ISO/IEC 27046

ISO/IEC 27046 – Information technology — Big data security and privacy — Guidelines for implementation [Draft]

Introduction

The purpose of this standard is to assist organizations in implementing the security and privacy processes described in ISO/IEC 27045.

Scope and objectives

By guiding the following topics, the standard will “address the key challenges and risks of big data security and privacy”:

– Identifying and evaluating the privacy and security risks associated with big data;
– Using, maintaining, and managing security and privacy controls, as well as other risk management measures;
– Validate and verify big data security and privacy arrangements to obtain assurances.

The following audiences are targeted:

– Companies that construct and secure big data frameworks;
– “Users”, “application operators”;
– Providers and consumers of big data;
– “Industry to enhance robustness and efficiency of ecosystems,” as well as improving their compatibility and interoperability, and reducing redundant security products. [Based on a second working draft].

ISO/IEC 20547-4 “Information technology – Big data reference architecture – Part 4: Security and privacy” is recognized as a normative (essential) reference.

The standard’s status

2019 marked the start of the standard development project.

Currently, it is in the Working Draft stage.

It was scheduled to be published in 2023. However, a pause in the ISO/IEC 27045 project implies that this standard and its schedule are in jeopardy.

Commentary

According to the draft standard, the current definition of ‘big data’ does not (according to my cynical and rather jaundiced perspective) adequately reflect its widespread use in IT today, largely due to the vagueness of ‘extensive’, which is essentially synonymous with ‘big’ without adding much clarity.

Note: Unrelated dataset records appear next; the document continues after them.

(* ===== verification/FakeSystem.v ===== *)
(** * FakeSystem

    An execution of the simulated cluster of [FakeScopes] to which
    [system_converges] applies: the load balancer of one service is deleted
    while that of another is created, their calls taking turns.  That an
    execution is recorded and orderly is checked event by event. *)

From stdpp Require Import base tactics list gmap strings pretty relations.
From Stdlib Require Import ZArith.
From S2P Require Import Prelude.
From S2P Require Import GoStrings.
From S2P Require Import Cloudscale.
From S2P Require Import ServiceInfo.
From S2P Require Import Actions.
From S2P Require Import LbState.
From S2P Require Import ActualState.
From S2P Require Import ActualStateSpec.
From S2P Require Import Examples.
From S2P Require Import ApiLaws.
From S2P Require Import FakeApi.
From S2P Require Import Reconcile.
From S2P Require Import Converge.
From S2P Require Import FakeApiLaws.
From S2P Require Import ProviderID.
From S2P Require Import KubeUtil.
From S2P Require Import LoadBalancerHandlers.
From S2P Require Import HandlersConverge.
From S2P Require Import FakeCluster.
From S2P Require Import FakeClusterLaws.
From S2P Require Import Sharing.
From S2P Require Import Others.
From S2P Require Import Disturbed.
From S2P Require Import Locks.
From S2P Require Import Footprint.
From S2P Require Import Interleaving.
From S2P Require Import Causality.
From S2P Require Import Isolation.
From S2P Require Import SystemIsolation.
From S2P Require Import SystemConverge.
From S2P Require Import SystemSpared.
From S2P Require Import SystemSettles.
From S2P Require Import FakeScopes.

#[local] Existing Instance example_GoExt.
#[local] Existing Instance example_SDK.
#[local] Existing Instance example_UUID.
#[local] Existing Instance example_labels.

(** ** Checking an execution *)

(** Names that end in a number below the counter. *)
Definition numbered_b (bound : nat) (s : string) : bool :=
  existsb (λ n, let t := String "-" (pretty n) in
    String.eqb s (substring 0 (String.length s - String.length t) s +:+ t)) (seq 0 bound).

Lemma numbered_b_sound bound s : numbered_b bound s = true → numbered bound s.
Proof.
  unfold numbered_b. intros (n & Hn%in_seq & Heq%String.eqb_eq)%existsb_exists.
  eexists _, n. split; [exact Heq|lia].
Qed.

(** [wf], decidable. *)
Definition wf_checked (w : account) : Prop :=
  (outage w = None ∧ acc_servers w = example_servers) ∧
  map_Forall (λ _ n, (n ≤ 2)%nat) (settling w) ∧ NoDup (hrefs w) ∧
  Forall (λ s, numbered_b (counter w) s = true) (hrefs w ++ references w) ∧
  Forall (λ l, LoadBalancer.HREF l = "/" +:+ LoadBalancer.UUID l) (lbs w) ∧
  Forall (λ p, Pool.HREF p = "/" +:+ Pool.UUID p) (acc_pools w) ∧
  Forall (λ l, Listener.HREF l = "/" +:+ Listener.UUID l) (acc_listeners w) ∧
  Forall (λ m, HealthMonitor.HREF m = "/" +:+ HealthMonitor.UUID m) (acc_monitors w) ∧
  Forall (λ m, default 2%positive (addr <$> (HealthMonitor.HTTP m ≫= MonitorHTTP.Host)) = 2%positive)
    (acc_monitors w).

Lemma wf_checked_sound w : wf_checked w → wf w.
Proof.
  intros ([Ho Hs] & Hset & Hnd & Hnum & Hl & Hp & Hli & Hm & Hh). rewrite !Forall_forall in *.
  split; try done.
  - intros u. unfold pauses_left. destruct (settling w !! u) as [n|] eqn:Hu; simpl; [|lia].
    exact (Hset u n Hu).
  - apply Forall_forall. intros s Hin. apply numbered_b_sound, Hnum, elem_of_app. by left.
  - apply Forall_forall. intros s Hin. apply numbered_b_sound, Hnum, elem_of_app. by right.
  - intros m h q Hin Hhttp Hhost. specialize (Hh m Hin). rewrite Hhttp in Hh. simpl in Hh.
    by rewrite Hhost in Hh.
Qed.

(** [orderly], decidable where nothing happens outside. *)
Definition event_orderly (reg : registry) (jobs : list job) (e : event cluster) : Prop :=
  let '(o, (b, a)) := e in
  match o with
  | None => a = b
  | Some t =>
      wf_checked (acct a) ∧ (version a = ("1", "31") ∧ kservices a = ip_pages) ∧
      match jobs !! t with
      | Some k => map_Forall (λ u n, lb_service reg u = job_uid k ∨ (n ≤ pauses_left (acct b) u)%nat)
                    (settling (acct a))
      | None => True
      end
  end.

#[export] Instance event_orderly_dec reg jobs e : Decision (event_orderly reg jobs e).
Proof.
  destruct e as [[t|] [b a]]; unfold event_orderly, wf_checked; [destruct (jobs !! t)|]; apply _.
Defined.

Lemma events_orderly reg jobs (h : list (event cluster)) :
  Forall (event_orderly reg jobs) h → orderly reg jobs h.
Proof.
  intros Hall. rewrite Forall_forall in Hall. split.
  - by intros o b a x _ [[-> _] _].
  - intros t b a (Hwf & Hst & _)%Hall _. split; [|exact Hst]. split; [done|by apply wf_checked_sound].
  - intros t k b a u (_ & _ & Hk)%Hall Hj Hu. rewrite Hj in Hk. simpl. unfold pauses_left at 1.
    destruct (settling (acct a) !! u) as [n|] eqn:Hn; simpl; [|lia]. by destruct (Hk u n Hn).
  - intros b a m j ->%Hall _. apply spares_refl.
Qed.

(** ** Two handlers, run to the end of one *)

(** The service with the Floating IP is deleted, while another one is created. *)
Definition gone_job : job :=
  MkJob ip_service "kubernetes" DeleteLb default_order (λ _, default_order).

Definition shop_job : job :=
  MkJob (http_service "u2" "shop") "kubernetes" (EnsureLb example_nodes) reverse_order
    (λ _, reverse_order).

Definition pair_jobs : list job := [gone_job; shop_job].
Definition pair_world : cluster := ip_cluster fake_owned.

(** Both have their locks, and none has called. *)
Definition pair_start : system cluster :=
  turns pair_jobs (system_start pair_jobs pair_world) [0; 0; 1; 1]%nat.

(** The other handler creates its load balancer; then the deleting one calls for
    the last time, and returns. *)
Definition pair_turns : list nat := alternate 5 ++ replicate 22 0%nat.
Definition pair_returned : system cluster := turns pair_jobs pair_start pair_turns.

(** The registry of an execution that deletes the load balancers it started
    with. *)
Definition pair_registry : registry :=
  let a := acct (world pair_returned) in
  registry_of pair_jobs (with_parts a (lbs (acct pair_world) ++ lbs a) (acc_pools a) (acc_members a)
    (acc_monitors a) (acc_listeners a) (ips a)).

Lemma pair_reachable : system_reachable pair_jobs pair_world pair_start.
Proof. apply turns_reachable, rtc_refl. Qed.

(** Facts about all pairs of jobs. *)
Lemma pair_ind (R : job → job → Prop) :
  R gone_job shop_job → R shop_job gone_job →
  ∀ m n j k, pair_jobs !! m = Some j → pair_jobs !! n = Some k → job_uid j ≠ job_uid k → R j k.
Proof.
  intros H01 H10 m n j k Hj Hk Hne.
  destruct m as [|[|m]], n as [|[|n]]; try done; injection Hj as <-; injection Hk as <-; done.
Qed.

Lemma pair_apart reg : services_apart reg pair_jobs.
Proof.
  split.
  - apply (pair_ind (λ j k, annotation (job_info j) LoadBalancerName ≠
      annotation (job_info k) LoadBalancerName)); by_decide.
  - intros i j Hi Hu. destruct Hu. destruct i as [|[|i]]; try done; injection Hi as <-; by_decide.
Qed.

Lemma pair_addresses : addresses_apart pair_jobs.
Proof.
  assert (∀ ip, ¬ own_ip (job_info shop_job) ip) as Hno.
  { intros ip (cidrs & cidr & Hc & Hin & _). vm_compute in Hc. injection Hc as <-.
    by apply elem_of_nil in Hin. }
  intros m n j k ip Hj Hk Hne. revert ip. revert m n j k Hj Hk Hne.
  apply (pair_ind (λ j k, ∀ ip, own_ip (job_info j) ip → ¬ own_ip (job_info k) ip));
    [by intros ip _|by intros ip ?%Hno].
Qed.

Lemma pair_named reg : lb_service reg "lb-0" = "deadbeef" → all_named reg pair_jobs pair_world.
Proof.
  intros Hreg i j Hj l Hl. apply list_elem_of_singleton in Hl as ->.
  destruct i as [|[|i]]; try done; injection Hj as <-; [by intros _|].
  intros Hb. exfalso. revert Hb. by_decide.
Qed.

Lemma pair_registered : all_named pair_registry pair_jobs pair_world.
Proof. apply pair_named. by_decide. Qed.

Lemma pair_addresses_right reg : addresses_right reg pair_jobs pair_world.
Proof. intros m n j k f u _ _ _ ->%list_elem_of_singleton [=]. Qed.

Lemma gone_served : served 60 (job_info gone_job).
Proof. split; [split; [vm_compute; discriminate|done]|done|exact ip_admitted]. Qed.

Lemma gone_asked :
  asks_for gone_job (λ x, no_owner (job_info gone_job) x ∨ ∃ l, owner (job_info gone_job) x l)
    (no_owner (job_info gone_job)).
Proof. by apply asks_delete. Qed.

Lemma pair_owned :
  no_owner (job_info gone_job) (api_of fake_owned) ∨ ∃ l, owner (job_info gone_job) (api_of fake_owned) l.
Proof.
  right. eexists. intros l. split.
  - by intros [Hl%list_elem_of_singleton _].
  - intros ->. split; [by left|by_decide].
Qed.

Lemma pair_good : good (world pair_start) (api_of fake_owned).
Proof. split; [|done]. apply fake_single_good. Qed.

(** ** An endless execution *)

(** Nothing happens any more, apart from what happens outside. *)
Definition stutter (s : system cluster) : system cluster :=
  MkSystem (lk s) (world s) (history s ++ [(None, (world s, world s))]).

Section play.
Context (jobs : list job) (w : cluster) (s : system cluster) (ts : list nat).
Hypothesis from : system_reachable jobs w s.

Definition taken (n : nat) : Prop :=
  is_Some (turn jobs (turns jobs s (take n ts)) (default 0%nat (ts !! n))).
Hypothesis all_taken : Forall taken (seq 0 (length ts)).

(** The threads take their turns; then time stands still. *)
Definition play (n : nat) : system cluster :=
  Nat.iter (n - length ts) stutter (turns jobs s (take n ts)).

Lemma play_early n : (n ≤ length ts)%nat → play n = turns jobs s (take n ts).
Proof. intros Hn. unfold play. by replace (n - length ts)%nat with 0%nat by lia. Qed.

Lemma play_late n : (length ts ≤ n)%nat → play (S n) = stutter (play n).
Proof. intros Hn. unfold play. rewrite !take_ge by lia. by rewrite Nat.sub_succ_l. Qed.

Lemma turns_snoc s0 us t :
  Forall (λ n, is_Some (turn jobs (turns jobs s0 (take n us)) (default 0%nat (us !! n)))) (seq 0 (length us)) →
  turns jobs s0 (us ++ [t]) = turns jobs (turns jobs s0 us) [t].
Proof.
  revert s0. induction us as [|u us IH]; intros s0 Hall; [done|].
  cbn [app turns]. rewrite Forall_forall in Hall.
  destruct (Hall 0%nat) as [s1 Hs1]; [apply elem_of_seq; simpl; lia|]. cbn in Hs1. rewrite Hs1.
  apply IH. apply Forall_forall. intros n Hn%elem_of_seq.
  specialize (Hall (S n) ltac:(apply elem_of_seq; simpl; lia)). cbn [take turns lookup list_lookup] in Hall.
  by rewrite Hs1 in Hall.
Qed.

Lemma play_step n : system_reachable jobs w (play n) → system_step jobs (play n) (play (S n)).
Proof.
  intros Hr. destruct (decide (n < length ts)%nat) as [Hn|Hn].
  - rewrite !play_early in * by lia. destruct (lookup_lt_is_Some_2 ts n Hn) as [t Ht].
    rewrite (take_S_r _ _ _ Ht). rewrite Forall_forall in all_taken.
    rewrite turns_snoc.
    + eapply turn_taken; [done|]. specialize (all_taken n ltac:(apply elem_of_seq; lia)).
      unfold taken in all_taken. by rewrite Ht in all_taken.
    + apply Forall_forall. intros m [_ Hm]%elem_of_seq. rewrite length_take in Hm.
      rewrite take_take, lookup_take_lt, Nat.min_l by lia. apply all_taken, elem_of_seq. lia.
  - rewrite play_late by lia. destruct (play n) as [l v h]. apply step_outside.
Qed.

Lemma play_reachable n : system_reachable jobs w (play n).
Proof.
  induction n as [|n IH]; [by rewrite play_early by lia|]. eapply rtc_r; [exact IH|by apply play_step].
Qed.

Lemma play_still n : (length ts ≤ n)%nat →
  lk (play n) = lk (turns jobs s ts) ∧ world (play n) = world (turns jobs s ts).
Proof.
  induction 1 as [|n Hle [IHl IHw]]; [by rewrite play_early, take_ge by lia|].
  by rewrite play_late by lia.
Qed.

(** What holds of the events of the turns, and when nothing happens. *)
Lemma play_events (P : event cluster → Prop) :
  let c := world (turns jobs s ts) in
  Forall P (history (turns jobs s ts)) → P (None, (c, c)) → ∀ n, Forall P (history (play n)).
Proof.
  intros c Hall Hnone n. destruct (decide (n ≤ length ts)%nat) as [Hn|Hn].
  - rewrite play_early by done. destruct (rtc_history jobs (turns jobs s (take n ts)) (turns jobs s ts)) as [h Hh].
    { by apply (turns_prefix jobs w). }
    rewrite Hh in Hall. by apply Forall_app in Hall as [? _].
  - replace n with (length ts + (n - length ts))%nat by lia. generalize (n - length ts)%nat. intros k.
    induction k as [|k IH]; [by rewrite Nat.add_0_r, play_early, take_ge by lia|].
    rewrite Nat.add_succ_r, play_late by lia. simpl. apply Forall_app. split; [done|].
    apply Forall_singleton. destruct (play_still (length ts + k)) as [_ ->]; [lia|done].
Qed.

(** If the last turn is the return of a thread, it was not left waiting. *)
Lemma play_fair n t uid mu :
  length ts = S n → threads (lk (turns jobs s (take n ts))) !! t = Some (Running uid mu) →
  threads (lk (turns jobs s ts)) !! t = Some (Returned uid) → fair jobs play t.
Proof.
  intros Hlen Hrun Hret m Hm. destruct (decide (m ≤ n)%nat) as [Hle|Hgt].
  - exists n. split; [done|]. split; [apply play_step, play_reachable|]. right.
    destruct (play_still (S n)) as [-> _]; [lia|]. by rewrite Hret, play_early, Hrun by lia.
  - destruct Hm as (u & mu' & Hm). destruct (play_still m) as [Hl _]; [lia|].
    rewrite Hl, Hret in Hm. discriminate Hm.
Qed.
End play.

(** ** The theorem, applied *)

Lemma pair_taken : Forall (taken pair_jobs pair_start pair_turns) (seq 0 (length pair_turns)).
Proof. by_decide. Qed.

(** The execution, checked at once. *)
Lemma pair_events :
  Forall (λ e, event_recorded pair_registry pair_jobs e ∧ event_orderly pair_registry pair_jobs e)
    (history pair_returned) ∧
  (threads (lk (turns pair_jobs pair_start (take 31 pair_turns))) !! 0%nat = Some (Running "deadbeef" 0) ∧
   threads (lk pair_returned) !! 0%nat = Some (Returned "deadbeef")) ∧
  event_recorded pair_registry pair_jobs (None, (world pair_returned, world pair_returned)) ∧
  LoadBalancer.Name <$> lbs (acct (world pair_returned)) = ["k8s-service-u2"].
Proof. by_decide. Qed.

Lemma pair_played n :
  Forall (λ e, event_recorded pair_registry pair_jobs e ∧ event_orderly pair_registry pair_jobs e)
    (history (play pair_jobs pair_start pair_turns n)).
Proof.
  apply (play_events pair_jobs pair_world); [exact pair_reachable|apply pair_events|].
  split; [apply pair_events|done].
Qed.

The term big data is defined as:

“Extensive datasets – primarily in the characteristics of volume, variety, velocity, and/or variability – that require a scalable architecture for efficient storage, manipulation, and analysis. [Source: ISO/IEC 20546]”

You can find more information on Wikipedia, for example:

“Current usage of the term big data tends to refer to the use of predictive analytics, user behaviour analytics, or certain other advanced data analytics methods that extract value from data, and seldom to a particular size of data set. “There is little doubt that the quantities of data now available are indeed large, but that’s not the most relevant characteristic of this new data ecosystem.” Analysis of data sets can find new correlations to “spot business trends, prevent diseases, combat crime and so on.” Scientists, business executives, practitioners of medicine, advertising and governments alike regularly meet difficulties with large data-sets in areas including Internet searches, fintech, urban informatics, and business informatics. Scientists encounter limitations in e-Science work, including meteorology, genomics, connectomics, complex physics simulations, biology and environmental research.”

Big data is characterized by the fact that traditional database management systems (mostly relational these days) are incapable of handling the complexity and volatility of truly vast sets of data. Even with enormous amounts of raw CPU power, conventional architectures are subject to limitations and failures once their scalability has been exceeded. I would expect that would entail fundamentally different approaches, along with relatively new risks to information security and privacy-related controls. However, there is no guarantee that this standard will address the problems in practice; this is cutting-edge technology.

It is not clear how ISO/IEC 20547-4:2020 differs from and adds value to this standard.